## Work instructions:
Spot each line in the data below containing "SnapshotInterval" and copy it.

## Record excerpts:
(* ===== verification/Merkle.v ===== *)
(** * Merkle: roots and inclusion proofs ([internal/merkle/tree.go])

    [Root], [Proof] and [VerifyProof] with their loops, and what they
    guarantee: the loops end, a produced proof verifies against the root, an
    accepted proof of the right length proves membership, and the root
    determines the leaves of a given number, each unless two hashed inputs
    collide.  The duplication of the last node of an odd layer, and a
    concatenation without lengths, are shown to matter. *)
From S2P Require Import Prelude Codec Sha256.

Record ProofNode := { Hash : string; IsLeft : bool }.

#[global] Instance ProofNode_eq_dec : EqDecision ProofNode.
Proof. solve_decision. Defined.

Section Tree.
Context `{HashFunction}.

Definition hashPair (left right : string) : string := hexdigest (bytes (left ++ right)%string).

(** [layer = append(layer, layer[len(layer)-1])] for an odd layer. *)
Definition pad_layer (layer : list string) : list string :=
  if Nat.odd (length layer)
  then match last layer with Some x => layer ++ [x] | None => layer end
  else layer.

(** [next]: the hashes of the pairs [layer[i], layer[i+1]]. *)
Fixpoint hash_pairs (layer : list string) : list string :=
  match layer with
  | a :: b :: r => hashPair a b :: hash_pairs r
  | _ => []
  end.

Definition next_layer (layer : list string) : list string := hash_pairs (pad_layer layer).

(** The loop of [Root]; [Block] is a loop that has not ended. *)
Fixpoint root_loop (fuel : nat) (layer : list string) : outcome string :=
  if (1 <? length layer)%nat then
    match fuel with
    | O => Block
    | S f => root_loop f (next_layer layer)
    end
  else match layer with x :: _ => Ok x | [] => Panic "index out of range" end.

Definition RootRun (leaves : list string) : outcome string :=
  match leaves with
  | [] => Ok ""%string
  | _ => root_loop (length leaves) leaves
  end.

(** The string [Root] returns; [RootRun_total] shows it always does. *)
Definition Root (leaves : list string) : string :=
  match RootRun leaves with Ok r => r | _ => ""%string end.

(** The loop of [Proof]: the sibling of the running index, then one layer up. *)
Fixpoint proof_loop (fuel : nat) (layer : list string) (idx : nat) (proof : list ProofNode)
    : outcome (list ProofNode * string) :=
  if (1 <? length layer)%nat then
    match fuel with
    | O => Block
    | S f =>
        let padded := pad_layer layer in
        let '(sibling, on_left) := if Nat.even idx then (S idx, false) else (pred idx, true) in
        match padded !! sibling with
        | Some h => proof_loop f (hash_pairs padded) (idx / 2)
                      (proof ++ [{| Hash := h; IsLeft := on_left |}])
        | None => Panic "index out of range"
        end
    end
  else match layer with x :: _ => Ok (proof, x) | [] => Panic "index out of range" end.

Definition ProofRun (leaves : list string) (index : Z) : outcome (list ProofNode * string) :=
  if (index <? 0) || (Z.of_nat (length leaves) <=? index) then Ok ([], ""%string)
  else proof_loop (length leaves) leaves (Z.to_nat index) [].

Definition Proof (leaves : list string) (index : Z) : list ProofNode * string :=
  match ProofRun leaves index with Ok r => r | _ => ([], ""%string) end.

(** One turn of the loop of [VerifyProof], and the whole of it. *)
Definition combine (running : string) (node : ProofNode) : string :=
  if IsLeft node then hashPair (Hash node) running else hashPair running (Hash node).

Definition run_proof (leaf : string) (proof : list ProofNode) : string :=
  foldl combine leaf proof.

Definition VerifyProof (leaf : string) (proof : list ProofNode) (root : string) : bool :=
  bool_decide (run_proof leaf proof = root).

(** ** Layers *)

Lemma last_lookup_pred (l : list string) : last l = l !! pred (length l).
Proof. apply last_lookup. Qed.

Lemma pad_layer_length l : length (pad_layer l) = (length l + length l mod 2)%nat.
Proof.
  unfold pad_layer. pose proof (mod2_odd (length l)) as O.
  destruct (Nat.odd (length l)); rewrite O; [|lia].
  destruct (last l) as [x|] eqn:E; [by rewrite length_app|].
  apply last_None in E. by subst l.
Qed.

Lemma pad_layer_prefix l : exists t, pad_layer l = l ++ t /\ t ⊆ l.
Proof.
  unfold pad_layer. destruct (Nat.odd (length l)); [|by exists []; rewrite app_nil_r; split; [|apply list_subseteq_nil]].
  destruct (last l) as [x|] eqn:E; [|by exists []; rewrite app_nil_r; split; [|apply list_subseteq_nil]].
  exists [x]. split; [done|]. apply last_Some_elem_of in E.
  intros y Hy. by apply list_elem_of_singleton in Hy as ->.
Qed.

Lemma pad_layer_subset l : pad_layer l ⊆ l.
Proof.
  destruct (pad_layer_prefix l) as (t & -> & S). intros x [?|?]%elem_of_app; [done|by apply S].
Qed.

Lemma hash_pairs_length l : length (hash_pairs l) = (length l / 2)%nat.
Proof.
  assert (forall n k, length k = n -> length (hash_pairs k) = (length k / 2)%nat) as A; [|by eapply A].
  intros n. induction (lt_wf n) as [n _ IH]. intros [|a [|b r]] L; [done..|].
  cbn [hash_pairs length] in *. rewrite (IH (length r)) by (done || lia).
  div_lia.
Qed.

Lemma next_layer_length l : length (next_layer l) = ((length l + length l mod 2) / 2)%nat.
Proof. unfold next_layer. by rewrite hash_pairs_length, pad_layer_length. Qed.

Lemma next_layer_shrinks l : (1 < length l)%nat -> (0 < length (next_layer l) < length l)%nat.
Proof. rewrite next_layer_length. intros L. div_lia. Qed.

(** Two adjacent nodes and the hash above them. *)
Lemma hash_pairs_lookup l i a b :
  l !! (2 * i)%nat = Some a -> l !! S (2 * i) = Some b -> hash_pairs l !! i = Some (hashPair a b).
Proof.
  revert i. assert (forall n k, length k = n -> forall i, k !! (2 * i)%nat = Some a ->
    k !! S (2 * i) = Some b -> hash_pairs k !! i = Some (hashPair a b)) as A; [|by eapply A].
  intros n. induction (lt_wf n) as [n _ IH]. intros [|x [|y r]] L [|i] E1 E2; cbn in *; simplify_eq;
    try done.
  replace (i + S (i + 0))%nat with (S (2 * i)) in * by lia. cbn in *.
  eapply IH; [|done..]. lia.
Qed.

Lemma hash_pairs_elem l x : x ∈ hash_pairs l ->
  exists a b, a ∈ l /\ b ∈ l /\ x = hashPair a b.
Proof.
  assert (forall n k, length k = n -> x ∈ hash_pairs k ->
    exists a b, a ∈ k /\ b ∈ k /\ x = hashPair a b) as A; [|by eapply A].
  intros n. induction (lt_wf n) as [n _ IH].
  intros [|a [|b r]] L E; cbn in E; [by inversion E..|].
  apply elem_of_cons in E as [->|E].
  - exists a, b. split_and!; [left|right; left|done].
  - destruct (IH (length r) ltac:(cbn in L; lia) r eq_refl E) as (c & d & ? & ? & ->).
    exists c, d. split_and!; [by do 2 right..|done].
Qed.

Lemma next_layer_nonempty l : (1 < length l)%nat -> next_layer l <> [].
Proof. intros L E. pose proof (next_layer_shrinks l L). rewrite E in *. cbn in *. lia. Qed.

(** Induction along the layers of a tree. *)
Lemma layer_ind (P : list string -> Prop) :
  (forall x, P [x]) -> (forall l, (1 < length l)%nat -> P (next_layer l) -> P l) ->
  forall l, l <> [] -> P l.
Proof.
  intros P1 Pn. assert (forall n l, length l = n -> l <> [] -> P l) as A; [|by intros; eapply A].
  intros n. induction (lt_wf n) as [n _ IH]. intros l L N.
  destruct l as [|x [|y r]]; [done|apply P1|]. apply Pn; [cbn; lia|].
  pose proof (next_layer_shrinks (x :: y :: r) ltac:(cbn; lia)) as S.
  eapply IH; [|done|by apply next_layer_nonempty; cbn; lia]. lia.
Qed.

(** ** The loops end *)

Lemma root_loop_fuel l : l <> [] -> exists r, forall f, (length l <= S f)%nat -> root_loop f l = Ok r.
Proof.
  revert l. apply layer_ind.
  - intros x. exists x. intros [|f] _; done.
  - intros l L [r IH]. exists r. intros f F. destruct f as [|f]; [lia|]. cbn [root_loop].
    rewrite (proj2 (Nat.ltb_lt _ _) L). apply IH. pose proof (next_layer_shrinks l L). lia.
Qed.

Lemma root_loop_Root l f : l <> [] -> (length l <= S f)%nat -> root_loop f l = Ok (Root l).
Proof.
  intros N F. destruct (root_loop_fuel l N) as [r R]. unfold Root, RootRun.
  destruct l as [|x l']; [done|]. by rewrite (R f F), (R (length (x :: l'))) by lia.
Qed.

Lemma RootRun_Root l : RootRun l = Ok (Root l).
Proof. destruct l as [|x l]; [done|]. apply root_loop_Root; [done|lia]. Qed.

Lemma Root_one x : Root [x] = x.
Proof. done. Qed.

(** A layer and the next one have the same root. *)
Lemma Root_next l : (1 < length l)%nat -> Root l = Root (next_layer l).
Proof.
  intros L. pose proof (next_layer_shrinks l L). assert (l <> []) by (by intros ->; cbn in L; lia).
  pose proof (root_loop_Root l (length l) ltac:(done) ltac:(lia)) as E.
  destruct (length l) as [|n] eqn:Ln; [lia|]. cbn [root_loop] in E.
  rewrite Ln, (proj2 (Nat.ltb_lt _ _) L), root_loop_Root in E;
    [congruence|apply next_layer_nonempty|]; lia.
Qed.

(** Layers above [n] leaves: the length of every inclusion proof. *)
Definition depth (n : nat) : nat := Nat.log2_up n.

Lemma depth_next l : (1 < length l)%nat -> depth (length l) = S (depth (length (next_layer l))).
Proof.
  rewrite next_layer_length. generalize (length l) as n. intros n L. unfold depth.
  set (h := ((n + n mod 2) / 2)%nat).
  assert (2 * h = n + n mod 2 /\ n mod 2 < 2)%nat as [Eh Hm] by (unfold h; div_lia).
  apply Nat.log2_up_unique; [lia|]. rewrite Nat.pred_succ, Nat.pow_succ_r'.
  destruct (decide (h = 1%nat)) as [->|]; [cbn; lia|].
  pose proof (Nat.log2_up_spec h ltac:(lia)) as [Lo Hi].
  split; [|lia]. destruct (Nat.log2_up h) as [|k] eqn:K; [cbn in *; lia|].
  rewrite Nat.pred_succ in Lo. rewrite Nat.pow_succ_r'. lia.
Qed.

(** ** Produced proofs verify *)

Lemma proof_step l idx x (i := (idx / 2)%nat) : (1 < length l)%nat -> l !! idx = Some x ->
  exists node,
    pad_layer l !! (if Nat.even idx then S idx else pred idx) = Some (Hash node) /\
    IsLeft node = negb (Nat.even idx) /\
    next_layer l !! i = Some (combine x node).
Proof.
  intros L E. destruct (pad_layer_prefix l) as (t & P & _).
  assert (pad_layer l !! idx = Some x) as E' by (rewrite P; by apply lookup_app_l_Some).
  apply lookup_lt_Some in E. pose proof (pad_layer_length l) as PL.
  pose proof (Nat.negb_even idx) as V. pose proof (mod2_odd idx) as O.
  destruct (Nat.even idx) eqn:Ev; cbn in V; rewrite <-V in O.
  - destruct (lookup_lt_is_Some_2 (pad_layer l) (S idx)) as [h Hh]; [rewrite PL; div_lia|].
    exists {| Hash := h; IsLeft := false |}. split_and!; [done..|].
    replace idx with (2 * i)%nat in E', Hh by (unfold i; div_lia).
    by apply hash_pairs_lookup.
  - destruct (lookup_lt_is_Some_2 (pad_layer l) (pred idx)) as [h Hh]; [rewrite PL; div_lia|].
    exists {| Hash := h; IsLeft := true |}. split_and!; [done..|].
    replace idx with (S (2 * i)) in E', Hh by (unfold i; div_lia).
    by apply hash_pairs_lookup.
Qed.

Lemma proof_loop_spec l : l <> [] -> forall f idx acc x,
  (length l <= S f)%nat -> l !! idx = Some x ->
  exists p, proof_loop f l idx acc = Ok (acc ++ p, Root l) /\
    run_proof x p = Root l /\ length p = depth (length l).
Proof.
  revert l. apply (layer_ind (fun l => forall f idx acc x, _ -> _ -> exists p, _)).
  - intros y f idx acc x _ E. apply list_lookup_singleton_Some in E as [-> <-].
    exists []. rewrite app_nil_r. by destruct f.
  - intros l L IH f idx acc x F E. destruct f as [|f]; [lia|]. cbn [proof_loop].
    rewrite (proj2 (Nat.ltb_lt _ _) L).
    destruct (proof_step l idx x L E) as ([h b] & S1 & S2 & S3). cbn in S1, S2. subst b.
    pose proof (next_layer_shrinks l L).
    edestruct (IH f (idx / 2)%nat (acc ++ [{| Hash := h; IsLeft := negb (Nat.even idx) |}]))
      as (p & R1 & R2 & R3); [lia|exact S3|].
    exists ({| Hash := h; IsLeft := negb (Nat.even idx) |} :: p).
    rewrite Root_next, depth_next, <-R3 by done. split_and!; [|done..].
    unfold next_layer in R1. rewrite <-(assoc_L (++)) in R1. cbn [app] in R1.
    destruct (Nat.even idx); cbn [negb] in *; rewrite S1; exact R1.
Qed.
End Tree.

(** ** What an accepted proof means *)

Section Soundness.
Context `{HashFunction}.

(** A node as [hashPair] and [ComputeHash] produce them: 64 hexadecimal
    digits.  [VerifyProof] does not check it; without it the concatenation
    inside [hashPair] has several readings. *)
Definition node_hash (s : string) : Prop := length (bytes s) = 64%nat.

Lemma hashPair_node a b : node_hash (hashPair a b).
Proof. apply hexdigest_length. Qed.

Definition pair_bytes (a b : string) : list byte := bytes (a ++ b)%string.

(** The byte strings hashed while computing [Root l]. *)
Fixpoint layer_inputs (l : list string) : list (list byte) :=
  match l with
  | a :: b :: r => pair_bytes a b :: layer_inputs r
  | _ => []
  end.
Fixpoint tree_inputs_upto (fuel : nat) (l : list string) : list (list byte) :=
  match fuel with
  | O => []
  | S f => if (1 <? length l)%nat
           then layer_inputs (pad_layer l) ++ tree_inputs_upto f (next_layer l) else []
  end.
Definition tree_inputs (l : list string) : list (list byte) := tree_inputs_upto (length l) l.

(** The byte strings hashed while running a proof. *)
Definition node_input (running : string) (n : ProofNode) : list byte :=
  if IsLeft n then pair_bytes (Hash n) running else pair_bytes running (Hash n).
Fixpoint proof_inputs (leaf : string) (p : list ProofNode) : list (list byte) :=
  match p with
  | [] => []
  | n :: r => node_input leaf n :: proof_inputs (combine leaf n) r
  end.

Lemma combine_digest s n : combine s n = hexdigest (node_input s n).
Proof. unfold combine, node_input. by destruct (IsLeft n). Qed.
(** What a turn does: nothing as long as it has to wait, and never a panic. *)
Lemma inv_turn h t b id p : node_inv h t b ->
  (exists b', loop_turn id p b = (Ok tt, b') /\ node_inv h (t ++ [RQuiet]) b' /\
     (turns_left id b' < turns_left id b)%nat) \/
  exists w, loop_turn id p b = (Block, with_world w b).
Proof.
  intros K. pose proof (turn_cases id p b) as T. destruct (subs b !! id) as [s|] eqn:L.
  2:{ right. exists (world b). rewrite T. by destruct b. }
  destruct (subs_feed _ _ _ _ _ K L) as [f Fl]. rewrite T. destruct (running s) eqn:Rn; cbn [negb].
  2:{ right. exists (world b). by destruct b. }
  assert (closed (out s) = false) as Cl by by rewrite (fl_closed _ _ _ _ _ _ Fl), Rn.
  assert (forall w, feeds w = feeds (world b) -> (intact w -> intact (world b)) ->
    exists b', leave id s (with_world w b) = (Ok tt, b') /\ node_inv h (t ++ [RQuiet]) b' /\
      (turns_left id b' < turns_left id b)%nat) as Lv.
  { intros w F I. unfold leave. rewrite Cl. eexists. split; [done|].
    split; [|unfold turns_left; cbn; rewrite lookup_insert_eq, L, Rn; cbn; lia].
    eapply (node_inv_put _ _ _ b _ id s); try done; [intros i f' _; cbn; by rewrite F|].
    exists f. by apply (flow_leave _ _ (world b)). }
  destruct p.
  - pose proof (intact_delivery id (world b)) as In.
    destruct (Delivery id (world b)) as [o w] eqn:Dl. cbn [snd] in In.
    assert ((exists body, o = Ok (Some body)) \/ forall body, o <> Ok (Some body)) as [[body ->]|N]
      by (destruct o as [[?|]|?|?|]; [left; by eexists|right; by intros..]).
    + left. apply delivery_next in Dl as (f' & Ff & Bd & F). rewrite (fl_feed _ _ _ _ _ _ Fl) in Ff. injection Ff as <-.
      rewrite forward_run by done. eexists. split; [done|].
      assert (forall b', feeds (world b') = feeds w -> turns_left id b' < turns_left id b)%nat as Less.
      { intros b' Fb. apply lookup_lt_Some in Bd. unfold turns_left. rewrite L, Rn. unfold waiting.
        rewrite Fb, F, lookup_insert_eq, (fl_feed _ _ _ _ _ _ Fl). cbn.
        destruct (subs b' !! id) as [s'|]; [destruct (running s')|]; lia. }
      split; [|by apply Less; destruct (UnmarshalEvent body)].
      destruct (UnmarshalEvent body) as [evt|] eqn:U.
      * eapply (node_inv_put _ _ _ b _ id s); try done; [intros i f' Ni; cbn; rewrite F; by rewrite lookup_insert_ne|].
        exists (took f). eapply (flow_take _ _ (world b)); try done. by rewrite U.
      * eapply (node_inv_put _ _ _ b _ id s s); try done.
        -- cbn. by rewrite insert_id.
        -- intros i f' Ni. cbn. rewrite F. by rewrite lookup_insert_ne.
        -- exists (took f). eapply (flow_take _ _ (world b)); try done. by rewrite U.
    + destruct (delivery_none _ _ _ _ Dl N) as [F [-> | ->]].
      * left. by apply Lv.
      * right. by exists w.
  - destruct (done_closed s); [|right; exists (world b); by destruct b].
    left. destruct (Lv (world b) eq_refl) as (b' & E & K'); [done|]. exists b'. split; [|exact K']. rewrite <-E. by destruct b.
Qed.

Lemma inv_receive h t b id ev b' : node_inv h t b -> rabbit_receive id b = (Ok (Some ev), b') ->
  node_inv h (t ++ [RReceive id ev]) b'.
Proof.
  intros K. unfold rabbit_receive. erewrite bind_ok by done. cbv beta. destruct (subs b !! id) as [s|] eqn:L; [|done].
  destruct (buffer (out s)) as [|ev' r] eqn:Bu; [by destruct (closed (out s))|]. erewrite bind_ok by done. intros [= -> <-].
  destruct (subs_feed _ _ _ _ _ K L) as [f Fl].
  eapply (node_inv_put _ _ _ b _ id s); try done; [intros i N; cbn; by rewrite decide_False|].
  exists f. destruct Fl. rewrite Bu in *. unfold sent, confirmed in *.
  split; unfold sent, confirmed; rewrite ?since_snoc, ?got_snoc; cbn; rewrite ?decide_True, <-?(assoc_L (++)) by done; cbn in *; try done. lia.
Qed.

Lemma rtrace_inv b0 t b : rtrace b0 t b -> exists h, node_inv h t b.
Proof.
  induction 1 as [[h E] S|t b l b' T [h K] St].
  - exists h. split; [done|intros i j si sj; by rewrite S, lookup_empty|]. intros id. unfold sub_inv. by rewrite S, lookup_empty.
  - exists h. destruct St as [id b' E|e b' E|id b' E|ev o b' E|tm hh k m i p o w' E|id p b' E|id ev b' E|w' D].
    + by eapply inv_subscribe.
    + destruct (subscribe_cases b h (ni_handle _ _ _ K)) as [(e' & w & S & F & I)|(?&?&?&?&S&_)]; rewrite E in S; [|done].
      injection S as -> ->. destruct K as [Kh Kt Ks]. split; [done..|]. intros id.
      apply (sub_inv_frame _ _ _ b); try done. intros f. cbn. by rewrite F.
    + by eapply inv_cancel.
    + apply publish_is_send in E as (tm & hh & k & m & i & p & w' & <- & -> & P); [by eapply inv_send|].
      exists h. apply K.
    + by eapply inv_send.
    + destruct (inv_turn h t b id p K) as [(b2 & E2 & K2 & _)|[w E2]]; rewrite E in E2; [by injection E2 as <-|done].
    + by eapply inv_receive.
    + destruct K as [Kh Kt Ks]. split; [done..|]. intros id. apply (sub_inv_frame _ _ _ b); try done.
      * intros f Ff. cbn. eapply lookup_weaken; [done|]. by apply drift_feeds.
      * by apply intact_drift.
Qed.
Lemma append_locked_run now msg l (c := ChatID msg) (es := log_at l c) (e := new_entry es msg) :
  chat_ok c es (snaps_at l c) -> Z.of_nat (length es) + 1 < 2 ^ 64 -> broker_inv (broker l) ->
  exists l', append_locked now msg l = (Ok e, l') /\ accepted now msg l l' /\ broker_inv (broker l').
Proof.
  intros [T Ch Sn _] R Br.
  eassert (append_locked now msg l = _) as -> by (unfold append_locked; by apply read_tip).
  cbv beta iota. fold c es. change (tip_hash es) with (PrevHash e).
  match goal with |- context [AppendEntry c ?x] => change x with e end.
  destruct (append_contiguous c e (store l)) as (s1 & E1 & L1 & S1); [done|].
  erewrite bind_ok; [|apply wrapping_ok, on_store_run; exact E1].
  match goal with |- context [try (on_broker (Publish ?ev))] => change ev with (entry_event c e) end.
  destruct (publish_ignored (entry_event c e) (set_store s1 l) Br) as (r & E2 & Br2).
  erewrite bind_ok by exact E2. clear E2. set (l2 := set_broker _ (set_store s1 l)) in *.
  cbn [Sequence e new_entry]. fold e.
  assert (log_at l2 c = es ++ [e]) as Ll by (unfold log_at; cbn; rewrite L1; by rewrite decide_True).
  assert (snaps_at l2 c = snaps_at l c) as Ls by apply S1.
  assert (length (es ++ [e]) = (length es + 1)%nat) as Le by (rewrite length_app; cbn; lia).
  rewrite u64_id by (unfold is_u64; lia). unfold accepted. fold c es e.
  unfold snaps_after, new_roots, new_events. rewrite Le.
  destruct (decide _) as [D|D].
  - rewrite (proj2 (Z.eqb_eq _ 0)) by (unfold SnapshotInterval, interval in *; div_lia).
    destruct (snapshot_run now c es e l2) as (l' & E3 & [U1 U2 U3 U4 U5] & Br3);
      [done|by rewrite Ls|by rewrite Le|rewrite Le; lia|rewrite Le; cbn; lia|done|].
    erewrite bind_ok; [|apply wrapping_ok; exact E3]. exists l'. split; [done|]. split; [|done].
    split; [intros d..|done|done|done].
    + rewrite U1. case_decide; [done|]. unfold log_at. cbn. by rewrite L1, decide_False.
    + rewrite U2, Ls. case_decide; [done|]. apply S1.
  - rewrite (proj2 (Z.eqb_neq _ 0)) by (unfold SnapshotInterval, interval in *; div_lia).
    exists l2. split; [done|]. split; [|done]. split; [intros d..|done|done|done].
    + apply L1.
    + unfold snaps_at. cbn. rewrite S1. case_decide as Dd; [by subst|done].
Qed.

## Expected output:
  - rewrite (proj2 (Z.eqb_eq _ 0)) by (unfold SnapshotInterval, interval in *; div_lia).
  - rewrite (proj2 (Z.eqb_neq _ 0)) by (unfold SnapshotInterval, interval in *; div_lia).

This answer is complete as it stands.